I went out to lunch with an old friend last week. She's someone I used to work with before Jack was born, and we've stayed in touch over the years, but haven't actually socialized much. She was definitely my favorite coworker back in the day, but as I was driving to meet her I couldn't remember if she was someone I'd just liked an awful lot--and I did like her an awful lot--or if she was someone I loved to talk to. You'd think I'd remember something like that, but I'm old and my memory's not what it used to be.
Here's the thing: there are people in my life I think are fabulous, but I don't actually have that much to say to. There's a woman I used to go to church with whom I adore--she's bright and feisty, the sort of person who actually lives out her values instead of just yapping on about them the way I do. I admire her and like her immensely. But the few times we tried to get together socially, it just didn't work. She's brightly optimistic, I'm darkly somewhat hopeful but also pretty pessimistic. She doesn't read much; I panic if I have to wait somewhere for five minutes without a book. She's an extrovert, I'm an introvert. You get the picture.

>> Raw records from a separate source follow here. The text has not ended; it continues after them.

Record ParentVolume := mk_parent { pv_ref : ItemHash; pv_use_latest : bool }.
Record ImmutableVolume := mk_immutable {
  im_ref : ItemHash;
  im_mount : string;
  im_use_latest : bool;
}.
Record PersistentVolume := mk_persistent {
  pe_mount : string;
  pe_name : option string;
  pe_size_mib : Z;    (** u64 *)
  pe_parent : option ParentVolume;
  pe_persistence : VolumePersistence;
}.
Record EphemeralVolume := mk_ephemeral {
  ep_mount : string;
  ep_ephemeral : bool;
  ep_size_mib : Z;    (** u64 *)
}.
Inductive MachineVolume :=
| Immutable (v : ImmutableVolume)
| Persistent (v : PersistentVolume)
| Ephemeral (v : EphemeralVolume).

Definition mount (v : MachineVolume) : string :=
  match v with
  | Immutable v => im_mount v | Persistent v => pe_mount v | Ephemeral v => ep_mount v
  end.
Definition is_read_only (v : MachineVolume) : bool :=
  match v with Immutable _ => true | _ => false end.

Record RootfsVolume := mk_rootfs {
  rf_parent : ParentVolume;
  rf_persistence : VolumePersistence;
  rf_size_mib : Z;    (** u64 *)
}.

Record TrustedExecutionEnvironment := mk_trusted {
  te_firmware : option ItemHash;
  te_policy : Z;      (** u64 *)
  te_encrypted : bool;
}.
Record InstanceEnvironment := mk_environment {
  en_internet : bool;
  en_aleph_api : bool;
  en_hypervisor : option HypervisorType;
  en_trusted_execution : option TrustedExecutionEnvironment;
}.

Record CodeContent := mk_code {
  cc_encoding : Encoding;
  cc_entrypoint : string;
  cc_ref : ItemHash;
  cc_interface : option string;
  cc_args : list string;
}.
Record FunctionRuntime := mk_runtime {
  ru_ref : ItemHash;
  ru_use_latest : bool;
  ru_comment : string;
}.
Record Payment := mk_payment {
  pa_chain : option string;
  pa_receiver : option string;
  pa_type : PaymentType;
}.
Definition is_stream (p : Payment) : bool := bool_decide (pa_type p = Superfluid).

Record ExecutableMessage := mk_message {
  item_hash : ItemHash;
  machine_type : MachineType;
  resources : MachineResources;
  volumes : list MachineVolume;
  variables : gmap string string;
  allow_amend : bool;
  replaces : option ItemHash;
  payment : option Payment;
  environment : option InstanceEnvironment;
  rootfs : option RootfsVolume;
  code : option CodeContent;
  runtime : option FunctionRuntime;
}.

(** ** Questions *)

Definition trusted_execution (msg : ExecutableMessage) : option TrustedExecutionEnvironment :=
  environment msg ≫= en_trusted_execution.
Definition is_confidential (msg : ExecutableMessage) : bool :=
  match trusted_execution msg with Some _ => true | None => false end.
Definition is_persistent (msg : ExecutableMessage) : bool :=
  bool_decide (machine_type msg = VmInstance).
Definition sev_policy (msg : ExecutableMessage) : option Z :=
  te_policy <$> trusted_execution msg.
Definition is_encrypted (msg : ExecutableMessage) : bool :=
  default false (te_encrypted <$> trusted_execution msg).

(** ** JSON *)

(** A unit enum: a string out of a table. *)
Definition of_enum {A} (table : list (string * A)) (v : json) : option A :=
  as_str v ≫= λ s, assoc s table.

Definition machine_type_json (t : MachineType) : json :=
  JStr match t with VmFunction => "vm_function" | VmInstance => "vm_instance" end.
Definition machine_type_of_json : json → option MachineType :=
  of_enum [("vm_function", VmFunction); ("vm_instance", VmInstance)]%string.

Definition persistence_json (p : VolumePersistence) : json :=
  JStr match p with PersistHost => "host" | PersistStore => "store" end.
Definition persistence_of_json : json → option VolumePersistence :=
  of_enum [("host", PersistHost); ("store", PersistStore)]%string.

Definition hypervisor_json (h : HypervisorType) : json :=
  JStr match h with HvQemu => "qemu" | HvFirecracker => "firecracker" end.
Definition hypervisor_of_json : json → option HypervisorType :=
  of_enum [("qemu", HvQemu); ("firecracker", HvFirecracker)]%string.

(** The name of an encoding, in lower case as serde and the adapter write it. *)
Definition encoding_name (e : Encoding) : string :=
  match e with Plain => "plain" | Zip => "zip" | Squashfs => "squashfs" end.
Definition encoding_json (e : Encoding) : json := JStr (encoding_name e).
Definition encoding_of_json : json → option Encoding :=
  of_enum [("plain", Plain); ("zip", Zip); ("squashfs", Squashfs)]%string.

Definition payment_type_json (p : PaymentType) : json :=
  JStr match p with Hold => "hold" | Superfluid => "superfluid" | Credit => "credit" end.
Definition payment_type_of_json : json → option PaymentType :=
  of_enum [("hold", Hold); ("superfluid", Superfluid); ("credit", Credit)]%string.

Definition port_json (p : PublishedPort) : json :=
  JObj [("protocol", JStr (pp_protocol p)); ("port", JNum (pp_port p))]%string.
Definition port_of_json (v : json) : option PublishedPort :=
  if no_duplicate_field ["protocol"; "port"]%string v then
    p ← field of_str "protocol" v;
    n ← field (of_uint u16_max) "port" v;
    Some (mk_port p n)
  else None.

Definition default_vcpus : Z := 1.
Definition default_memory : Z := 128.
Definition default_seconds : Z := 1.

Definition resources_json (r : MachineResources) : json :=
  JObj [("vcpus", JNum (res_vcpus r)); ("memory", JNum (res_memory r));
        ("seconds", JNum (res_seconds r));
        ("published_ports", JArr (port_json <$> published_ports r))]%string.
Definition resources_of_json (v : json) : option MachineResources :=
  if no_duplicate_field ["vcpus"; "memory"; "seconds"; "published_ports"]%string v then
    c ← field_default (of_uint u32_max) default_vcpus "vcpus" v;
    m ← field_default (of_uint u32_max) default_memory "memory" v;
    s ← field_default (of_uint u32_max) default_seconds "seconds" v;
    ps ← field_default (of_list port_of_json) [] "published_ports" v;
    Some (mk_resources c m s ps)
  else None.

Definition parent_json (p : ParentVolume) : json :=
  JObj [("ref", JStr (pv_ref p)); ("use_latest", JBool (pv_use_latest p))]%string.
Definition parent_of_json (v : json) : option ParentVolume :=
  if no_duplicate_field ["ref"; "use_latest"]%string v then
    r ← field of_str "ref" v;
    u ← field_default as_bool true "use_latest" v;
    Some (mk_parent r u)
  else None.

Definition immutable_json (i : ImmutableVolume) : json :=
  JObj [("ref", JStr (im_ref i)); ("mount", JStr (im_mount i));
        ("use_latest", JBool (im_use_latest i))]%string.
Definition immutable_of_json (v : json) : option ImmutableVolume :=
  if no_duplicate_field ["ref"; "mount"; "use_latest"]%string v then
    r ← field of_str "ref" v;
    m ← field of_str "mount" v;
    u ← field_default as_bool true "use_latest" v;
    Some (mk_immutable r m u)
  else None.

So, driving to meet Anne, I worried that all my fond feelings for her wouldn't actually translate into good conversation. Anne's very creative, but her background is in business. She comes from money, I come from the U.S. Army (my dad was career military). Maybe we would discuss the old days at work and then lapse into silence.
Well, I'm pleased as punch to report that we had a grand time. We talked about our children of course, and we talked about work. But we also talked about quantum physics and our wasted college years and the best recipes for deviled eggs. When it came time to go, I hated to say goodbye. It was one of the best conversations I had in years. And we didn't mention the old days once.
The best thing of all? I felt like I'd made a new friend. Who happens to be an old friend. Who happens to be as obsessed with deviled eggs as I am. Life is sweet.